(Dataset records)
- - -

Lemma sectionBody_cases (rest0 : list str) :
  exists body rest,
    rest0 = body ++ rest
    /\ Forall (fun x => startsWith (trim x) (lit "### ") = false) body
    /\ (rest = [] \/ exists r rest', rest = r :: rest'
                                     /\ startsWith (trim r) (lit "### ") = true)
    /\ sectionBody rest0 = body.
Proof.
  induction rest0 as [|l more (body & rest & -> & Hb & Hr & IH)].
  - exists [], []. repeat split; [constructor | left; reflexivity].
  - cbn [sectionBody]. destruct (startsWith (trim l) (lit "### ")) eqn:E.
    + exists [], (l :: body ++ rest).
      repeat split; [constructor | right; eauto].
    + exists (l :: body), rest. rewrite IH.
      repeat split; [constructor; assumption | exact Hr].
Qed.

(** C3, as the code has it.  Either no line of the document is a heading
    for the label (its trimmed, lower-cased text does not start with [### ]
    followed by the lower-cased label) and the section is empty; or the
    document splits into the lines before the first such heading, that
    heading, the section, and a rest that is empty or starts with the next
    line whose trimmed text starts with [### ], and no line of the section
    starts that way. *)
Theorem extractSection_until_level3_heading (lines : list str) (heading : str) :
  (Forall (fun x => isSectionHeading heading x = false) lines
   /\ extractSection lines heading = [])
  \/ (exists pre l body rest,
        lines = pre ++ l :: body ++ rest
        /\ Forall (fun x => isSectionHeading heading x = false) pre
        /\ isSectionHeading heading l = true
        /\ Forall (fun x => startsWith (trim x) (lit "### ") = false) body
        /\ (rest = [] \/ exists r rest', rest = r :: rest'
                                         /\ startsWith (trim r) (lit "### ") = true)
        /\ extractSection lines heading = body).
Proof.
  unfold extractSection.
  destruct (findIndex_cases (isSectionHeading heading) lines)
    as [[-> Hno] | (pre & l & post & -> & Hpre & Hl & ->)].
  - left. split; [exact Hno | reflexivity].
  - right. destruct (sectionBody_cases post) as (body & rest & -> & Hb & Hr & Hs).
    exists pre, l, body, rest.
    replace (drop (S (length pre)) (pre ++ l :: body ++ rest)) with (body ++ rest).
    + repeat split; assumption.
    + change (pre ++ l :: body ++ rest) with (pre ++ [l] ++ (body ++ rest)).
      rewrite app_assoc, drop_app_length'; [reflexivity|].
      rewrite length_app. simpl. lia.
Qed.

End SectionExtractor.

(** The claim of C3 fails where a heading of a coarser level follows: the
    section runs through it. *)
Lemma extractSection_coarser_heading_counterexample :
  (forall cm : CaseMapping,
      extractSection (CM:=cm) coarserHeadingDoc (lit "A Props")
      = [ lit "first"; lit "## Usage"; lit "second" ])
  /\ (forall cm : CaseMapping,
        SectionSpec.section (CM:=cm) coarserHeadingDoc (lit "A Props") = [ lit "first" ])
  /\ (forall cm : CaseMapping,
        extractSection (CM:=cm) coarserHeadingDoc (lit "A Props")
        <> SectionSpec.section (CM:=cm) coarserHeadingDoc (lit "A Props")).
Proof.
  assert (Hdoc : PlainLines coarserHeadingDoc) by (apply PlainLines_forallb; reflexivity).
  assert (Hh : Plain (lit "A Props")) by (apply Plain_forallb; reflexivity).
  assert (Hcode : forall cm : CaseMapping,
             extractSection (CM:=cm) coarserHeadingDoc (lit "A Props")
             = [ lit "first"; lit "## Usage"; lit "second" ]).
  { intros cm. rewrite extractSection_plain by assumption. vm_compute. reflexivity. }
  assert (Hspec : forall cm : CaseMapping,
             SectionSpec.section (CM:=cm) coarserHeadingDoc (lit "A Props") = [ lit "first" ]).
  { intros cm. unfold SectionSpec.section.
    rewrite (findIndex_ext_in (isSectionHeading (CM:=cm) (lit "A Props"))
               (isSectionHeading (CM:=basicLatinCase) (lit "A Props"))).
    - vm_compute. reflexivity.
    - eapply Forall_impl; [exact Hdoc|]. intros l Hl.
      apply isSectionHeading_plain; assumption. }
  split; [exact Hcode | split; [exact Hspec |]].
  intros cm. rewrite Hcode, Hspec. discriminate.
Qed.

(** ** The table locator *)

Section TableLocator.

Lemma findTableStart_None lines :
  findTableStart lines = None -> forall i, ~ headerPairAt lines i.
Proof.
  induction lines as [|l rest IH]; intros H i (h & sep & Hh & Hs & Hc & Hsep).
  - discriminate.
  - cbn [findTableStart] in H.
    destruct (isHeaderCandidate (trim l) && _) eqn:E; [discriminate|].
    destruct (findTableStart rest) eqn:Er; [discriminate|].
    destruct i as [|i].
    + cbn in Hh, Hs. injection Hh as ->. destruct rest as [|n r]; [discriminate|].
      cbn in Hs. injection Hs as ->. rewrite Hc, Hsep in E. discriminate.
    + apply (IH eq_refl i). exists h, sep. auto.
Qed.

Lemma findTableStart_Some lines n :
  findTableStart lines = Some n ->
  headerPairAt lines n /\ forall i, (i < n)%nat -> ~ headerPairAt lines i.
Proof.
  revert n. induction lines as [|l rest IH]; intros n H; [discriminate|].
  cbn [findTableStart] in H.
  destruct (isHeaderCandidate (trim l) && _) eqn:E.
  - injection H as <-. split; [|intros i Hi; lia].
    apply andb_true_iff in E as [Hc Hs].
    destruct rest as [|nx r]; [discriminate|]. exists l, nx. auto.
  - destruct (findTableStart rest) as [m|] eqn:Er; [|discriminate].
    injection H as <-. destruct (IH m eq_refl) as [(h & sep & Hh & Hs & Hc & Hsep) Hmin].
    split; [exists h, sep; auto|].
    intros i Hi (h' & sep' & Hh' & Hs' & Hc' & Hsep').
    destruct i as [|i].
    + cbn in Hh', Hs'. injection Hh' as ->. destruct rest as [|nx r]; [discriminate|].
      cbn in Hs'. injection Hs' as ->. rewrite Hc', Hsep' in E. discriminate.
    + apply (Hmin i); [lia|]. exists h', sep'. auto.
Qed.
(** * isar-exr: the authenticated GraphQL query client

    A shallow embedding of [src/isar_exr/api/graphql_client.py] and the
    properties of its reauthentication retry.

    The Python class [GraphqlClient] talks to three collaborators outside
    its module: [get_access_token] of [isar_exr.api.authentication] (the
    credential provider), and [gql] (the parser) and [Client.execute] (the
    transport) of the gql library.  They are parameters of the
    development, as is [settings.ROBOT_API_URL]; everything the class
    itself does -- exception dispatch, the [finally] clause, the recursion
    of [query], its logging -- is modelled as written. *)

From stdpp Require Import gmap strings list.

#[local] Set Warnings "-register-all".
#[local] Open Scope string_scope.

(** ** Python values *)

(** The values that travel through [query]: JSON-like data and [None]. *)
Inductive PyValue : Type :=
| PyNone
| PyBool (b : bool)
| PyInt (z : Z)
| PyStr (s : string)
| PyList (l : list PyValue)
| PyDict (d : gmap string PyValue).

(** [Dict[str, Any]] *)
Abbreviation Dict := (gmap string PyValue).

(** ** Exceptions *)

(** The exception classes that [query] distinguishes.  [Exception] stands
    for an instance of [Exception] that belongs to none of the five named
    classes, [BaseException] for one that does not derive from [Exception]
    at all ([KeyboardInterrupt], [SystemExit]). *)
Inductive ExnClass : Type :=
| GraphQLError
| TransportProtocolError
| TransportQueryError
| TransportClosed
| TransportServerError
| Exception
| BaseException.

#[global] Instance ExnClass_eq_dec : EqDecision ExnClass.
Proof. solve_decision. Defined.

(** An exception object: its class, [str(e)], and the two attributes the
    handlers format into log messages ([e.message], [e.errors]). *)
Record Exn : Type := mkExn {
  exn_class : ExnClass;
  str : string;
  message : string;
  errors : string
}.

(** [isinstance(e, cls)], which is what an [except cls] clause tests. *)
Definition isinstance (e : Exn) (cls : ExnClass) : bool :=
  match cls with
  | BaseException => true
  | Exception => negb (bool_decide (exn_class e = BaseException))
  | _ => bool_decide (exn_class e = cls)
  end.

(** ** Logging *)

Inductive Level : Type := DEBUG | INFO | WARNING | ERROR | CRITICAL.

(** Severity error or above. *)
Definition severe (lvl : Level) : bool :=
  match lvl with
  | ERROR | CRITICAL => true
  | _ => false
  end.

(** The newline of the f-string in [_initialize_client]. *)
Definition nl : string :=
  String (Ascii.Ascii false true false true false false false false) "".

(** ** The session *)

Record AIOHTTPTransport : Type := mkTransport {
  url : string;
  headers : gmap string string
}.

Record Client : Type := mkClient {
  transport : AIOHTTPTransport;
  fetch_schema_from_transport : bool
}.

(** The attributes of a [GraphqlClient] instance.  [client] is absent
    until [_initialize_client] has assigned it. *)
Record GraphqlClient : Type := mkSelf {
  _reauthenticated : bool;
  client : option Client
}.

(** How a block of Python statements (or an expression) completes. *)
Inductive Completion (A : Type) : Type :=
| Normal (a : A)       (* a value; for a statement: control falls through *)
| Return (v : PyValue) (* a [return] statement was executed *)
| Raise (e : Exn)      (* an exception is propagating *)
| OutOfFuel.           (* the recursion bound of the model was reached *)

Arguments Normal {A} a.
Arguments Return {A} v.
Arguments Raise {A} e.
Arguments OutOfFuel {A}.

Section Client.

(** The outside world and the collaborators. *)
Variable World : Type.
Variable DocumentNode : Type.
Variable ROBOT_API_URL : string.
Variable get_access_token : World -> World * (Exn + string).
Variable gql : string -> Exn + DocumentNode.
Variable execute :
  Client -> DocumentNode -> Dict -> World -> World * (Exn + Dict).

(** What the program does that a caller or a test double can observe,
    in order. *)
Inductive Event : Type :=
| GetAccessToken                       (* a call of [get_access_token] *)
| NewClient (c : Client)               (* [self.client = Client(...)] *)
| Execute (c : Client) (document : DocumentNode) (parameters : Dict)
| Log (lvl : Level) (msg : string)     (* a record sent to the logger *)
| SetReauthenticated (b : bool).       (* [self._reauthenticated = b] *)

Record State : Type := mkState {
  self : GraphqlClient;
  world : World;
  trace : list Event
}.

(** *** The monad of statements: state, exceptions, early return *)

Definition M (A : Type) : Type := State -> State * Completion A.

Definition ret {A} (a : A) : M A := fun s => (s, Normal a).

Definition bind {A B} (m : M A) (k : A -> M B) : M B := fun s =>
  match m s with
  | (s1, Normal a) => k a s1
  | (s1, Return v) => (s1, Return v)
  | (s1, Raise e) => (s1, Raise e)
  | (s1, OutOfFuel) => (s1, OutOfFuel)
  end.

#[local] Notation "x <- m ;; k" := (bind m (fun x => k))
  (at level 100, m at next level, k at level 200, right associativity).
#[local] Notation "m ;;; k" := (bind m (fun _ => k))
  (at level 100, k at level 200, right associativity).

Definition skip : M unit := ret tt.
Definition return_ {A} (v : PyValue) : M A := fun s => (s, Return v).
Definition raise {A} (e : Exn) : M A := fun s => (s, Raise e).
Definition out_of_fuel {A} : M A := fun s => (s, OutOfFuel).

Definition emit (ev : Event) : M unit := fun s =>
  (mkState (self s) (world s) (trace s ++ [ev]), Normal tt).

(** [except] clauses are tried in order; the first whose class the
    exception is an instance of handles it. *)
Fixpoint find_handler {A} (e : Exn)
    (clauses : list (ExnClass * (Exn -> M A))) : option (M A) :=
  match clauses with
  | [] => None
  | (cls, h) :: rest =>
      if isinstance e cls then Some (h e) else find_handler e rest
  end.
(** * A hierarchical modeller: scene graph, meshes and the [.mod] file format

    Shallow embedding of [shape.cpp], [model.cpp] and the key handler of
    [main.cpp], followed by the properties of the scene graph, of the
    meshes, of saving and loading, and of the keys of the editor.

    Conventions of the embedding.
    - [float] values are idealised as real numbers ([R]); [sin], [cos] and
      [M_PI] are the real functions and constant.  The GLM functions are
      written out as the library defines them.
    - Objects allocated with [new] live in a store indexed by locations;
      a pointer is an [option loc], [None] being [nullptr].  [new] returns
      the next unused location, [delete] removes the object from the store.
    - A function that dereferences a dangling pointer, or whose recursion
      budget is exhausted, yields [None]; the theorems show that this does
      not happen on the states the program builds.
    - A text file is the list of its lines.  Stream extraction reads the
      decimal forms of [int] and [float] and fails on a value that is out
      of the range of the type; how a [float] is written is a parameter
      ([fmt]) of the functions that save.
    - The OpenGL objects, the window and the camera are left out.  Of
      [draw_scene] the embedding keeps the draw calls it issues, of
      [debug_print] the lines it prints; the other text printed on the
      terminal is left out. *)

From Stdlib Require Import Reals Lra Lia ZArith List String Ascii DecimalString DecimalPos.
From stdpp Require Import gmap strings list sorting.

Local Open Scope R_scope.

(** ** GLM vectors and matrices

    [glm::mat4] is column major: [m[i]] is the i-th column, a [glm::vec4]. *)

Module glm.

Record vec3 := mk_vec3 { x3 : R; y3 : R; z3 : R }.
Record vec4 := mk_vec4 { vx : R; vy : R; vz : R; vw : R }.
Record mat4 := mk_mat4 { col0 : vec4; col1 : vec4; col2 : vec4; col3 : vec4 }.

Definition vec3_add (a b : vec3) : vec3 :=
  mk_vec3 (x3 a + x3 b) (y3 a + y3 b) (z3 a + z3 b).
Definition vec3_neg (a : vec3) : vec3 := mk_vec3 (- x3 a) (- y3 a) (- z3 a).
Definition vec3_div (a : vec3) (k : R) : vec3 :=
  mk_vec3 (x3 a / k) (y3 a / k) (z3 a / k).
Definition vec3_scale (a : vec3) (k : R) : vec3 :=
  mk_vec3 (x3 a * k) (y3 a * k) (z3 a * k).
Definition vec3_zero : vec3 := mk_vec3 0 0 0.

(** [glm::vec3(v)] of a [vec4]: the first three components. *)
Definition vec3_of_vec4 (v : vec4) : vec3 := mk_vec3 (vx v) (vy v) (vz v).
(** [glm::vec4(v, w)]. *)
Definition vec4_of_vec3 (v : vec3) (w : R) : vec4 := mk_vec4 (x3 v) (y3 v) (z3 v) w.

Definition vec4_add (a b : vec4) : vec4 :=
  mk_vec4 (vx a + vx b) (vy a + vy b) (vz a + vz b) (vw a + vw b).
Definition vec4_scale (a : vec4) (k : R) : vec4 :=
  mk_vec4 (vx a * k) (vy a * k) (vz a * k) (vw a * k).

(** [glm::mat4(1.0f)]. *)
Definition mat4_identity : mat4 :=
  mk_mat4 (mk_vec4 1 0 0 0) (mk_vec4 0 1 0 0) (mk_vec4 0 0 1 0) (mk_vec4 0 0 0 1).

(** [m * v]: the linear combination of the columns of [m]. *)
Definition mat4_mul_vec4 (m : mat4) (v : vec4) : vec4 :=
  vec4_add (vec4_add (vec4_add (vec4_scale (col0 m) (vx v)) (vec4_scale (col1 m) (vy v)))
                     (vec4_scale (col2 m) (vz v)))
           (vec4_scale (col3 m) (vw v)).

(** [m1 * m2]: column [j] of the result is [m1 * m2[j]]. *)
Definition mat4_mul (m1 m2 : mat4) : mat4 :=
  mk_mat4 (mat4_mul_vec4 m1 (col0 m2)) (mat4_mul_vec4 m1 (col1 m2))
          (mat4_mul_vec4 m1 (col2 m2)) (mat4_mul_vec4 m1 (col3 m2)).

- - -

WORK TO BE COMPLETED:
Each line in the data where the string "Arguments" occurs should be identified and copied.

EXERCISE RESULT:
Arguments Normal {A} a.
Arguments Return {A} v.
Arguments Raise {A} e.
Arguments OutOfFuel {A}.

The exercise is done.